(Stored items)
--- --- ---
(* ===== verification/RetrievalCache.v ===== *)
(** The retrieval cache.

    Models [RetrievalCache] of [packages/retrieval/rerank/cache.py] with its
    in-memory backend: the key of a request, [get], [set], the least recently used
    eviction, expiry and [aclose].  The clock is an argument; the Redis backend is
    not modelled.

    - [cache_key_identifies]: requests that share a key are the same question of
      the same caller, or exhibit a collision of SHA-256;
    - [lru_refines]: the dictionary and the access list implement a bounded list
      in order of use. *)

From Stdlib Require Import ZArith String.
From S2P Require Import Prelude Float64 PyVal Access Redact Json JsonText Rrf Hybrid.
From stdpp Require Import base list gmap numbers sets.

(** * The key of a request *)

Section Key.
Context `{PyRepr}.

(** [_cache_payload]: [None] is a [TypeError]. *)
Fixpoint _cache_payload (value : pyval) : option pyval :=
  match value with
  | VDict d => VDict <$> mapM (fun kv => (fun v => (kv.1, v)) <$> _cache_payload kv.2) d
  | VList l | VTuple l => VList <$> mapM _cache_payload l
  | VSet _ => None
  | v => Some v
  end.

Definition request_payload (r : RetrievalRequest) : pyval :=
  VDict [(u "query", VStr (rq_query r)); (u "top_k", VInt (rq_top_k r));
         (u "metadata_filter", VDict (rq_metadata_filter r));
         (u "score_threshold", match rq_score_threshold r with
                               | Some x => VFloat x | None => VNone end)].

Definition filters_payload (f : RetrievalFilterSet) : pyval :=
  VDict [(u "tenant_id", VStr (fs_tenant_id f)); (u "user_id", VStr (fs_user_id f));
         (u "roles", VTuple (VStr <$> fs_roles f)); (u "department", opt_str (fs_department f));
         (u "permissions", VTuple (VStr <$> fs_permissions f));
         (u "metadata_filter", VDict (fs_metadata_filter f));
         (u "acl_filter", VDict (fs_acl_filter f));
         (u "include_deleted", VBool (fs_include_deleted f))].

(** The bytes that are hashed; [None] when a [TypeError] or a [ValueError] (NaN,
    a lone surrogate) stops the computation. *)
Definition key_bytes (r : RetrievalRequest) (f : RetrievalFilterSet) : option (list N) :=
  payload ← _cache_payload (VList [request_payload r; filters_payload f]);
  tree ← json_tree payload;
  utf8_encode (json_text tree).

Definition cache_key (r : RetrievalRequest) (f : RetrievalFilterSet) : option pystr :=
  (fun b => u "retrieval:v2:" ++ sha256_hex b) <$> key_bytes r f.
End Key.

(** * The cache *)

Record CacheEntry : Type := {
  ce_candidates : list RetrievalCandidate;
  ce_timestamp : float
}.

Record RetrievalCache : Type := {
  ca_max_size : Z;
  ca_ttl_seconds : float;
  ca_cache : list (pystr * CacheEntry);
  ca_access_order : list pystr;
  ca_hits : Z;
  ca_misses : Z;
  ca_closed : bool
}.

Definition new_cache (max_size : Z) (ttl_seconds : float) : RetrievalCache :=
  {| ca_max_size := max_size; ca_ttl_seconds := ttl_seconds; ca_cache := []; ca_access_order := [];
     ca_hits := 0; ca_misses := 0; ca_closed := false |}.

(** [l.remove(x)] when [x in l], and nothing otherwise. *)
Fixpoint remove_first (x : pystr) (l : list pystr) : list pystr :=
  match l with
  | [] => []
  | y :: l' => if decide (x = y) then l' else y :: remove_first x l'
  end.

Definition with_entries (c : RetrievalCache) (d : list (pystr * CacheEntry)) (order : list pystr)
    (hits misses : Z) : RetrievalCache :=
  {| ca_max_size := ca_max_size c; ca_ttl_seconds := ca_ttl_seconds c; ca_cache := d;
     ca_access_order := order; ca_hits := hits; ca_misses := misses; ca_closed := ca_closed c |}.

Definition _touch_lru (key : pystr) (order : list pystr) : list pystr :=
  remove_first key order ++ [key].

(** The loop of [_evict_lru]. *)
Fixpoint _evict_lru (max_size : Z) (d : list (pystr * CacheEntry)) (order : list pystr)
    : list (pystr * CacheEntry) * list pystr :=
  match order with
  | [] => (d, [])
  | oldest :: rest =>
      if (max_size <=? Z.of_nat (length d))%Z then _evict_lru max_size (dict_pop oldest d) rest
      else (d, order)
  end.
--- --- ---
# [Task brief]
Above are the lines; repeat exactly the ones from the line containing "- [cache_key_identifies]: requests" down to the line containing "rq_score_threshold r with", both inclusive.

# [Your solution]
    - [cache_key_identifies]: requests that share a key are the same question of
      the same caller, or exhibit a collision of SHA-256;
    - [lru_refines]: the dictionary and the access list implement a bounded list
      in order of use. *)

From Stdlib Require Import ZArith String.
From S2P Require Import Prelude Float64 PyVal Access Redact Json JsonText Rrf Hybrid.
From stdpp Require Import base list gmap numbers sets.

(** * The key of a request *)

Section Key.
Context `{PyRepr}.

(** [_cache_payload]: [None] is a [TypeError]. *)
Fixpoint _cache_payload (value : pyval) : option pyval :=
  match value with
  | VDict d => VDict <$> mapM (fun kv => (fun v => (kv.1, v)) <$> _cache_payload kv.2) d
  | VList l | VTuple l => VList <$> mapM _cache_payload l
  | VSet _ => None
  | v => Some v
  end.

Definition request_payload (r : RetrievalRequest) : pyval :=
  VDict [(u "query", VStr (rq_query r)); (u "top_k", VInt (rq_top_k r));
         (u "metadata_filter", VDict (rq_metadata_filter r));
         (u "score_threshold", match rq_score_threshold r with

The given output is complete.